TUDOR ENGLAND’S RELATIONS WITH SPAIN, THE HOLY ROMAN EMPIRE AND THE LOW COUNTRIES1
The expansion and then fragmentation of the Habsburg domains during the sixteenth century presented English diplomacy with its greatest challenges.2 The union of the Netherlands, the Spanish kingdoms and the Holy Roman Empire in the ‘empire’ of Charles V in the years leading up to 1519 created a bloc that included England’s major trading partners. The difficulties were compounded when Henry VIII decided to terminate his marriage to the Emperor’s aunt, Catherine of Aragon. Thanks to Charles V’s abdication in 1556 and the partition of his empire between his son Philip and his brother the Emperor Ferdinand I, Elizabeth I faced a novel situation on her accession. The future of Anglo-Habsburg relations was then transformed by the revolt of the Netherlands, which became the central foreign policy issue she faced in the last thirty years of her reign.

In 1519 England had established commercial relationships with two of Charles V’s domains. One was the Hanseatic League of North German ports, whose privileged and controversial trading position in England had been established by the treaty of Utrecht with Edward IV in 1474.3 The other was the Netherlands. Anglo-Netherlands relations hinged on the trading monopoly over English cloth exports granted by Henry VII to the Merchant Adventurers Company and the subsequent commercial treaty, the Magnus Intercursus (Great Intercourse), of 1496. Henry VII‘s attempted revision of the treaty in England’s favour in 1506, nick-named the ‘malus intercursus’ in the Netherlands, created a running dispute over the terms of trade. Despite a series of major negotiations on the subject throughout the century, no final settlement was reached.4

The need for an agent in the Netherlands knowledgeable in commercial affairs led Henry VII in his last years to post there one of the first two English ambassadors resident.5 The other (thanks to the marriage alliance created by Catherine of Aragon) was appointed to the Spanish court. The latter post was transformed by Henry VIII’s initial avuncular affection for his nephew Charles V. At Gravelines in May 1520 Henry and Charles agreed on the reciprocal posting of a gentleman of confidence at each other’s court to counterbalance Henry’s earlier agreement with Francis I of France. However, Cardinal Wolsey’s hegemonic control over Henry VIII’s foreign policy during the 1520s left English ambassadors at the Emperor’s court with little to do.6

The King’s ‘Great Matter’ brought the Wolsey era to an end and created an unprecedented diplomatic situation. Although Charles V was unwilling to go to war over Henry VIII’s repudiation of the Papacy, he was determined to protect the interests of Catherine of Aragon and her daughter, Princess Mary. This, he considered, would be done most effectively by his ambassador with Henry, the long-serving Savoyard, Eustache Chapuys (1529–1545), and he treated Henry’s ambassadors in a perfunctory manner bordering on rudeness.7 For his part, Henry turned to the Lutheran princes of the Schmalkaldic League, beginning with the embassy of William Paget in 1531–1532.8 From 1534 Henry employed a Lutheran lawyer, Dr Christopher Mundt, as his resident with the League. However, the new Anglo-Lutheran relationship was a hollow one. Henry’s concern was to win support for the divorce and allies against the Papacy; he was less happy with the theology of Lutheranism. For the League, allying with a foreign prince was a controversial issue and Henry’s hesitancy was countered by a more generous and aggressive French diplomacy, which effectively ignored the religious issue.

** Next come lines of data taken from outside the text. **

Lemma touching_assign i f : evolves (touching i) (assign i f).
Proof. apply related_assign; [intros j; exact _|]. intros e. apply touched. Qed.
Lemma touching_update i j : evolves (touching i) (update_execution j).
Proof. apply related_update. apply same_touch. Qed.
Lemma touching_emit i st ty p : evolves (touching i) (emit_simple st ty None p []).
Proof. apply related_emit. apply same_touch. Qed.
Lemma touching_state i j wf : evolves (touching i) (state_of_log j wf).
Proof. apply related_state. apply same_touch. Qed.
Lemma touching_now i : evolves (touching i) utc_now.
Proof. apply related_utc_now. intros j. exact _. Qed.
Lemma touching_time i o : evolves (touching i) (time_or_now o).
Proof. apply related_time. intros j. exact _. Qed.
Hint Resolve touching_assign touching_update touching_emit touching_state touching_now touching_time : evolve.

Lemma touching_listed by_id i : evolves (touching i) (reconcile_listed by_id i).
Proof.
  pose proof (evolves_stop_and_remove Hd (touching i)).
  assert (forall c f, evolves (touching i) (remove_container c f)) by
    (intros ? ?; apply harmless_evolves; [exact _|apply (dl_remove Hd)]).
  unfold reconcile_listed, mark_execution_failed_for_missing_container, reconcile_exited,
    mark_execution_failed_for_exited_container, finish_exited, maybe_remove_finished_execution_container,
    reconcile_finished, reap_terminal_execution_container, record_removed, sync_execution_container_state.
  evolve.
Qed.

Lemma keeping_idle by_id i e w : dget i (w_executions w) = Some e -> is_active e = false ->
  keeping w (world_after (reconcile_listed by_id i) w).
Proof.
  intros He Ha. unfold world_after, reconcile_listed. rewrite bind_unfold. unfold deref. rewrite He, Ha. cbn [andb].
  destruct (nonempty _) as [cid|]; [|reflexivity]. destruct (dget cid by_id) as [c|]; [|reflexivity].
  destruct (_ && _); [apply keeping_finished|]. 
  exact (evolves_bind keeping _ _ (keeping_sync i c) (fun _ => evolves_ret keeping _) w).
Qed.

(** ** Finished executions *)

Lemma kept_listed by_id i : evolves (related (fun _ => outcome_kept)) (reconcile_listed by_id i).
Proof.
  intros w j. destruct (dget i (w_executions w)) as [e|] eqn:He.
  - destruct (is_active e) eqn:Ha.
    + pose proof (touching_listed by_id i w j) as Ht. inversion Ht as [e1 e2 Hp Hg1 Hg2|]; subst; constructor.
      destruct Hp as [->|Hs]; intros Hf; [|by apply same_bookkept].
      rewrite He in Hg1. injection Hg1 as ->. by rewrite (active_not_finished e) in Hf.
    + pose proof (keeping_idle by_id i e w He Ha j) as Hk. inversion Hk; subst; constructor. by intros _.
  - assert (Hr : world_after (reconcile_listed by_id i) w = w)
      by (unfold world_after, reconcile_listed; rewrite bind_unfold; unfold deref; by rewrite He).
    rewrite Hr. destruct (dget j _); constructor. by intros _.
Qed.

Lemma executions_same_related P `{!forall i, PreOrder (P i)} {A} (m : M A) :
  evolves executions_same m -> evolves (related P) m.
Proof. intros Hm w. apply related_same; [exact _|apply Hm]. Qed.

(** A pass of the reconciler never changes the outcome of a finished
    execution: its status, error, output and completion time stay, whatever
    containers Docker lists and whatever calls of its manager fail; at most the
    link to the container is cleared. *)
Theorem pass_keeps_outcomes w i e :
  dget i (w_executions w) = Some e -> is_finished e = true ->
  exists e', dget i (w_executions (world_after reconcile_once w)) = Some e' /\ bookkept e e'.
Proof.
  intros He Hf.
  assert (Hall : evolves (related (fun _ => outcome_kept)) reconcile_once).
  { pose proof (fun l c => executions_same_related (fun _ => outcome_kept) _ (orphans_same Hd l c)).
    pose proof (fun n c => executions_same_related (fun _ => outcome_kept) _ (expired_same Hd n c)).
    pose proof (executions_same_related (fun _ => outcome_kept) _ (images_same Hd)).
    pose proof (harmless_evolves (related (fun _ => outcome_kept)) _ (dl_list Hd)).
    pose proof kept_listed. pose proof (related_utc_now (fun _ => outcome_kept)).
    unfold reconcile_once, list_executions, cleanup_expired_containers. evolve. }
  destruct (related_get _ i e w _ (Hall w) He) as (e' & He' & Hk). exists e'. split; [done|]. by apply Hk.
Qed.

(** ** No active execution is left with a lost worker *)

(** The container of an active execution is listed, and has not exited unless its
    worker was suspended. *)
Definition attended (by_id : dict ContainerState) (e : Execution) : Prop :=
  is_active e = true -> forall cid, nonempty (ex_container_id e) = Some cid ->
  exists c, dget cid by_id = Some c
    /\ (has_exited c = false \/ opt_is (cs_exit_code c) WORKER_EXIT_SUSPENDED = true).

Lemma attended_kept by_id e e' : bookkept e e' -> attended by_id e -> attended by_id e'.
Proof.
  intros Hb Ha Hact cid Hcid. rewrite (bookkept_active _ _ Hb) in Hact. apply Ha; [done|].
  destruct (bk_link _ _ Hb) as [<-|Hn]; [done|]. by rewrite Hn in Hcid.
Qed.

Lemma exit_status_settled code st : opt_is code WORKER_EXIT_SUSPENDED = false ->
  forall e, ex_status e = exit_status code st -> is_active e = false.
Proof.
  intros Hs e He. unfold is_active. rewrite He. unfold exit_status. rewrite Hs. by repeat case_match.
Qed.

Lemma missing_leaves i : leaves i [FAILED] (mark_execution_failed_for_missing_container i).
Proof.
  unfold mark_execution_failed_for_missing_container. do 2 (apply leaves_bind; intros ?).
  apply leaves_then; [apply leaves_assign; by left|]. intros _.
  assert (forall st ty p, evolves (keeps (execution_in i [FAILED])) (emit_simple st ty None p [])) by
    (intros ? ? ?; apply status_stamped; unfold emit_simple; apply stamped_emit).
  pose proof (status_update_execution i [FAILED]). pose proof (status_utc_now i [FAILED]).
  evolve; by apply status_assign.
Qed.

(** What one step of the pass leaves of its own execution. *)
Lemma listed_attends by_id i w acts w' e' :
  reconcile_listed by_id i w = (Ok acts, w') -> dget i (w_executions w') = Some e' -> attended by_id e'.
Proof.
  intros Hr He'. pose proof (touching_listed by_id i w) as Ht. unfold world_after in Ht. rewrite Hr in Ht.
  apply (related_get_back _ i e') in Ht as (e & He & _); [|done].
  destruct (is_active e) eqn:Hact.
  2: { pose proof (keeping_idle by_id i e w He Hact) as Hk. unfold world_after in Hk. rewrite Hr in Hk.
       destruct (related_get _ i e w _ Hk He) as (e1 & He1 & Hb).
       assert (e1 = e') as -> by (unfold world_after in He1; cbn [snd] in He1; congruence).
       intros Ha. rewrite (bookkept_active _ _ Hb) in Ha. congruence. }
  unfold reconcile_listed in Hr. rewrite bind_unfold in Hr. unfold deref in Hr. rewrite He, Hact in Hr. cbn [andb] in Hr.
  destruct (nonempty (ex_container_id e)) as [cid|] eqn:Hcid.
  2: { injection Hr as <- <-. assert (e' = e) as -> by congruence. intros _ c Hc. congruence. }
  destruct (dget cid by_id) as [c|] eqn:Hc.
  2: { apply bind_inv in Hr as ([] & w1 & Hm & [= _ <-]). pose proof (missing_leaves i _ _ _ Hm e' He') as Hf.
       apply list_elem_of_singleton in Hf. unfold attended, is_active. by rewrite Hf. }
  assert (Hatt : has_exited c = false \/ opt_is (cs_exit_code c) WORKER_EXIT_SUSPENDED = true -> attended by_id e).
  { intros Hx _ cid' Heq. rewrite Hcid in Heq. injection Heq as <-. by exists c. }
  destruct (has_exited c) eqn:Hx.
  - unfold reconcile_exited in Hr. apply bind_inv in Hr as ([] & w1 & Hm & Hr).
    apply bind_inv in Hr as (removed & w2 & Hrm & Hr). injection Hr as _ <-.
    destruct (exited_container_outcome i c e w He) as (u & w1' & Hm' & e1 & He1 & Hxa & _).
    rewrite Hm in Hm'. injection Hm' as _ <-.
    pose proof (keeping_maybe_remove i c w1) as Hk. unfold world_after in Hk. rewrite Hrm in Hk.
    destruct (related_get _ i e1 w1 _ Hk He1) as (e2 & He2 & Hb). cbn [snd] in He2.
    assert (e2 = e') as -> by congruence. apply (attended_kept by_id e1); [done|].
    destruct (opt_is (cs_exit_code c) WORKER_EXIT_SUSPENDED) eqn:Hsus.
    + intros _ cid' Heq. rewrite (xa_container_id _ _ _ Hxa), Hcid in Heq. injection Heq as <-. exists c. by auto.
    + intros Ha. by rewrite (exit_status_settled _ _ Hsus e1 (xa_status _ _ _ Hxa)) in Ha.
  - rewrite (active_not_finished e Hact) in Hr. cbn [andb] in Hr. apply bind_inv in Hr as ([] & w1 & Hs & [= _ <-]).
    pose proof (keeping_sync i c w) as Hk. unfold world_after in Hk. rewrite Hs in Hk.
    destruct (related_get _ i e w _ Hk He) as (e1 & He1 & Hb). cbn [snd] in He1.
    assert (e1 = e') as -> by congruence. apply (attended_kept by_id e); auto.
Qed.
(* ===== verification/Fires.v ===== *)
(** * Concrete schedules and fires

    The deployment of [Scenarios] with a scheduler: an hourly schedule, a cron
    schedule that is disabled, one with a malformed expression, and the worlds on
    which the theorems about triggers, creation and the scheduler are
    instantiated; and the cron search in the repeated hour at the end of daylight
    saving time. *)

From stdpp Require Import gmap.
From S2P Require Import Scenarios Firing Concurrency.

Definition t0 : Z := 1700000000 * us_per_second.

(** ** Cron *)

Lemma sample_clock_representable n : representable (env_now n).
Proof. unfold representable. cbn. unfold us_per_second. lia. Qed.

Definition weekdays_at_seven : string := "0 7 * * 1,2,3,4,5".

Lemma cron_next_fire_exact_witness :
  exists fields t c, read_cron weekdays_at_seven = Some fields
    /\ next_cron_fire weekdays_at_seven t0 "Europe/Berlin" = inr t
    /\ t = c - hours 1 /\ t0 + hours 1 < c /\ cron_allows fields c = true
    /\ forall c', t0 + hours 1 < c' < c -> c' mod us_per_minute = 0 -> cron_allows fields c' = false.
Proof.
  destruct (read_cron weekdays_at_seven) as [fields|] eqn:Hf; [|by vm_compute in Hf].
  pose proof (cron_next_fire_exact weekdays_at_seven fields t0 "Europe/Berlin"
    (fun t => t + hours (if t <? berlin_transition then 2 else 1))
    (fun t => t - hours (if t <? berlin_transition + hours 2 then 2 else 1)) Hf eq_refl) as Hspec.
  assert (Hv : next_cron_fire weekdays_at_seven t0 "Europe/Berlin" = inr (1700028000 * us_per_second))
    by (vm_compute; reflexivity).
  rewrite Hv in Hspec. specialize (Hspec ltac:(vm_compute; discriminate)).
  destruct Hspec as (c & Ht & Hlt & Hmod & _ & Hall & Hmin).
  exists fields, (1700028000 * us_per_second), c. split; [done|]. split; [done|].
  assert (Hpast : (t0 <? berlin_transition) = false) by reflexivity. rewrite Hpast in *.
  assert (Hc : (c <? berlin_transition + hours 2) = false).
  { apply Z.ltb_ge. apply Z.lt_le_incl. etransitivity; [|exact Hlt]. reflexivity. }
  rewrite Hc in Ht. by repeat split.
Defined.

(** Half an hour into the repeated hour the next fire lies in the past: the local
    time 02:35 is taken for its first occurrence. *)
Lemma repeated_hour_fires_in_the_past :
  let now := berlin_transition + 30 * us_per_minute in
  next_cron_fire "*/5 * * * *" now "Europe/Berlin" = inr (now + 5 * us_per_minute - hours 1).
Proof. vm_compute. reflexivity. Qed.

(** ** Schedules in the catalog *)

Definition hourly_schedule : ScheduleDefinition :=
  mkSchedule "s1" "Hourly" "wf" true INTERVAL [("interval_seconds", PInt 3600)] [("topic", PStr "news")] None 1
    "UTC" (Some t0) None [].

Definition disabled_schedule : ScheduleDefinition :=
  mkSchedule "s2" "Nightly" "wf" false CRON [("cron", PStr "0 7 * * *")] [] None 1 "UTC" None None [].

Definition broken_schedule : ScheduleDefinition :=
  mkSchedule "s2" "Nightly" "wf" true CRON [("cron", PStr "@daily")] [] None 1 "UTC" None None [].

Definition entry (s : ScheduleDefinition) : string * dict pyval := (sd_id s, stamped_payload t0 PNone s).

Definition scheduled_world (l : list ScheduleDefinition) : world := set_w_schedules (map entry l) empty_world.

Lemma t0_representable t : Some t0 = Some t -> representable t.
Proof. intros [= <-]. unfold representable, t0, us_per_second. lia. Qed.

Lemma hourly_schedule_valid : schedule_valid hourly_schedule.
Proof. split; [by split|exact t0_representable|done]. Defined.

Lemma disabled_schedule_valid : schedule_valid disabled_schedule.
Proof. by repeat split. Defined.

Lemma hourly_stored l : stored hourly_schedule "s1" (scheduled_world (hourly_schedule :: l)).
Proof. by eexists. Defined.

(** An API document with the aliases that the normalisation accepts. *)
Definition aliased_document : dict pyval :=
  [("id", PStr "s1"); ("name", PStr "Hourly"); ("workflow_id", PStr "wf"); ("schedule_type", PStr "interval");
   ("interval_seconds", PInt 3600); ("input_payload", PDict [("topic", PStr "news")]);
   ("next_run_at", PStr (isoformat t0))].

Lemma schedule_roundtrip_witness :
  returns (catalog_create schedule_model hourly_schedule) (scheduled_world [disabled_schedule]) (fun created w' =>
    created = hourly_schedule /\ schedule_get "s1" w' = (Ok (Some hourly_schedule), w')
    /\ forall i, i <> "s1" -> dget i (w_schedules w') = dget i (w_schedules (scheduled_world [disabled_schedule]))).
Proof.
  refine (schedule_roundtrip aliased_document hourly_schedule empty_world empty_world
            (scheduled_world [disabled_schedule]) _ t0_representable _).
  - vm_compute. reflexivity.
  - done.
Defined.

(** ** Editing *)

Definition enable_patch : dict pyval := [("enabled", PBool true)].
Definition daily_patch : dict pyval :=
  [("enabled", PBool true); ("trigger_config", PDict [("cron", PStr "@daily")])].

(** The disabled schedule after a patch through the API. *)
Definition patched (patch : dict pyval) (l : list ScheduleDefinition) : outcome (option ScheduleDefinition) * world :=
  service_patch_schedule "s2" patch (scheduled_world l).

Lemma service_patch_keeps_fire_time_witness :
  exists s', (patched enable_patch [disabled_schedule]).1 = Ok (Some s') /\ sd_enabled s' = true
    /\ sd_next_fire_at s' = None
    /\ forall now tc, compute_next_fire s' now = inr tc -> tc_ready tc = false.
Proof.
  destruct (patched enable_patch [disabled_schedule]) as [[[s'|]|e] w'] eqn:Hp; try by vm_compute in Hp.
  exists s'. split; [done|].
  assert (Hs : s' = match (patched enable_patch [disabled_schedule]).1 with Ok (Some s) => s | _ => s' end)
    by by rewrite Hp.
  unfold patched in Hp.
  assert (Hst : stored disabled_schedule "s2" (scheduled_world [disabled_schedule])).
  { exists (stamped_payload t0 PNone disabled_schedule). split; [reflexivity|]. split; reflexivity. }
  destruct (service_patch_keeps_fire_time "s2" enable_patch disabled_schedule s' (scheduled_world [disabled_schedule]) w'
    Hst disabled_schedule_valid eq_refl Hp) as [Hsame Hnever].
  split; [rewrite Hs; vm_compute; reflexivity|]. split; [exact Hsame|].
  apply Hnever; [reflexivity|]. rewrite Hs. vm_compute. reflexivity.
Defined.

(** A patch to an expression with one field is accepted; the hourly schedule
    listed after it is due and never fires. *)
Definition poisoned_world : world := (patched daily_patch [disabled_schedule; hourly_schedule]).2.

Lemma malformed_schedule_stops_pass_witness :
  exists msg w', run_due_schedules poisoned_world = (Raise (mkExn ValueError msg), w')
    /\ w_executions w' = [] /\ w_fire_claims w' = ∅.
Proof.
  set (w1 := set_w_clock (S (w_clock poisoned_world)) poisoned_world).
  destruct (malformed_schedule_stops_pass [] broken_schedule [hourly_schedule] [] poisoned_world w1 w1)
    as (msg & Hrun).
  - split; [reflexivity|]. split; [reflexivity|]. exists "@daily". split; [reflexivity|]. vm_compute. lia.
  - vm_compute. reflexivity.
  - reflexivity.
  - exists msg, w1. split; [exact Hrun|]. split; vm_compute; reflexivity.
Defined.

(** ** Creating and firing *)

Definition manual_trigger : dict pyval := [("type", PStr "manual"); ("execution_host", PStr "Docker")].

(** A workflow with a task and an agent, which the CrewAI adapter supports. *)
Section Crew.

Definition crew_workflow : WorkflowDefinition :=
  mkWorkflow "crew" "crew" [] [] ""
    [mkTask "t" "t" (Some "agent") [] [] false None None None None None []]
    [mkAgent "agent" "Agent" (Some "profile") [] [] []] [] [] None None None None None [].

#[local] Instance crew_workflows : Workflows := fun _ => Some crew_workflow.

Lemma created_execution_prepared_witness :
  let '(result, w') :=
    registry_create_execution "wf" [("topic", PStr "news")] manual_trigger (Some " crewai ") None empty_world in
  exists i wf e ev, result = Ok i /\ get_workflow "wf" = Some wf
    /\ dget i (w_executions w') = Some e
    /\ created wf "wf" [("topic", PStr "news")] manual_trigger None "crewai" e
    /\ events_of i w' = [ev] /\ ev_event_type ev = EXECUTION_CREATED.
Proof.
  destruct (registry_create_execution _ _ _ _ _ _) as [[i|e] w'] eqn:Hr; [|by vm_compute in Hr].
  destruct (proj2 (proj2 (proj2 (created_execution_prepared "wf" [("topic", PStr "news")] manual_trigger
              (Some " crewai ") None empty_world (conj eq_refl eq_refl)))) i w' Hr) as (wf & e & ev & Hwf & _ & He & Hc & _ & Hev & Hty & _).
  exists i, wf, e, ev. split; [exact eq_refl|]. split; [exact Hwf|]. split; [exact He|]. split; [exact Hc|].
  split; [exact Hev|exact Hty].
Defined.

End Crew.

(** The hourly schedule, due and claimed by this scheduler. *)
Definition claimed_world : world :=
  world_after (acquire_schedule_fire_claim "s1" t0 scheduler_id 300) (scheduled_world [hourly_schedule]).

Lemma sample_interfaces_keep_tables : interfaces_keep_tables.
Proof.
  pose proof tables_utc_now. pose proof tables_assign.
  assert (Hm : forall f, (forall w, same_tables w (f w)) -> evolves same_tables (modify f)) by (intros f Hf w; apply Hf).
  split; [|done]. intros f i [= <-].
  unfold queue_start, find_or_raise, get_execution, reject_terminal_execution_replay, reject_unresolved_wait,
    list_execution_waits, update_execution, repo_save_execution. evolve; apply Hm; by split.
Defined.

Definition sample_fire : outcome string * world :=
  fire_execution hourly_schedule None (sd_input_template hourly_schedule)
    (fire_trigger hourly_schedule "scheduler" (Some t0) None) (set_w_clock (S (w_clock claimed_world)) claimed_world).

Lemma sample_fire_returns : sample_fire.1 = Ok "id-u".
Proof. vm_compute. reflexivity. Qed.

Lemma claimed_stored : stored hourly_schedule "s1" claimed_world.
Proof. exists (stamped_payload t0 PNone hourly_schedule). split; [reflexivity|]. split; reflexivity. Defined.

Lemma claimed_holds : holds_claim "s1" (Some t0) claimed_world.
Proof. intros t [= <-]. eexists. split; [vm_compute; reflexivity|reflexivity]. Defined.

Lemma trigger_now_settles_witness :
  returns (trigger_now "s1" "scheduler" (Some t0) None) claimed_world (fun r w' =>
    jr_execution_id r = "id-u" /\ sd_last_fire_at (jr_schedule r) = Some (t0 + 1 * us_per_second)
    /\ sd_next_fire_at (jr_schedule r) = Some (t0 + 3601 * us_per_second)
    /\ stored (jr_schedule r) "s1" w' /\ claim_closed "s1" (Some t0) "fired" (Some "id-u") w').
Proof.
  pose proof (trigger_now_settles "s1" "scheduler" (Some t0) None hourly_schedule claimed_world
    sample_interfaces_keep_tables sample_clock_representable claimed_stored hourly_schedule_valid eq_refl eq_refl
    claimed_holds) as Hsettles.
  fold sample_fire in Hsettles. pose proof sample_fire_returns as Hok.
  destruct sample_fire as [[e|x] w1]; [|done]. injection Hok as ->.
  set (next := mkTrigger (Some (t0 + 3601 * us_per_second)) false).
  eapply returns_mono; [apply (Hsettles next)|].
  - vm_compute. reflexivity.
  - intros t [= <-]. unfold representable, t0, us_per_second. lia.
  - intros r w' (He & Hs & _ & Hst & Hcl & _). rewrite Hs. split; [exact He|]. split; [reflexivity|].
    split; [reflexivity|]. split; [exact Hst|exact Hcl].
Defined.

(** The schedule allows one active execution. *)
Lemma concurrency_limit_enforced_witness :
  (exists msg w', sample_fire.2 = w' /\
     fire_execution hourly_schedule None [] (fire_trigger hourly_schedule "manual" None None) w'
       = (Raise (mkExn ScheduleConcurrencyError msg), w'))
  /\ schedule_load "s1" claimed_world = 0%nat /\ schedule_load "s1" sample_fire.2 = 1%nat.
Proof.
  set (trigger := fire_trigger hourly_schedule "manual" None None).
  assert (Hstart : execution_starter = Some queue_start) by reflexivity.
  assert (Hkeys : distinct_keys sample_fire.2) by (vm_compute; apply NoDup_singleton).
  assert (Hdicts : triggers_are_dicts sample_fire.2).
  { unfold triggers_are_dicts. vm_compute. intros e [<-|[]]. exact I. }
  assert (Hid : dget (env_uuid (w_uuids sample_fire.2)) (w_executions sample_fire.2) = None) by (vm_compute; reflexivity).
  assert (Hst : unused (env_uuid (w_uuids sample_fire.2)) sample_fire.2) by (split; vm_compute; reflexivity).
  assert (Hload : sd_max_concurrent_executions hourly_schedule
                  <= Z.of_nat (schedule_load (sd_id hourly_schedule) sample_fire.2)) by (vm_compute; discriminate).
  destruct (proj1 (concurrency_limit_enforced hourly_schedule None [] trigger sample_fire.2 Hkeys Hdicts Hstart
    eq_refl Hid Hst) Hload) as (msg & Hrefused).
  split; [exists msg, sample_fire.2; split; [reflexivity|exact Hrefused]|].
  split; vm_compute; reflexivity.
Defined.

In 1543 mutual hostility to France brought about a brief and self-interested reconciliation between Henry VIII and Charles V. The Emperor made peace with France in the following year, compensating Henry with a treaty for mutual defence (the declaration of Utrecht) in 1546. This was a price Charles was willing to pay to isolate the Schmalkaldic League. Thanks to Henry’s death and the decision of Edward VI’s government to revive ‘the rough wooing’ with Scotland, Charles was able to defeat the League decisively in 1547. Despite the declaration of Utrecht, he remained studiously neutral during the ensuing Anglo-French confrontation over Scotland, limiting his involvement in England to the protection of Princess Mary. Edward’s government, seriously damaged by the failure of the Scottish war, was too cautious to support the Lutheran revolt of 1551–1552 and then became obsessed by the possibility of a Habsburg break-up following the Emperor’s physical collapse at the beginning of 1553.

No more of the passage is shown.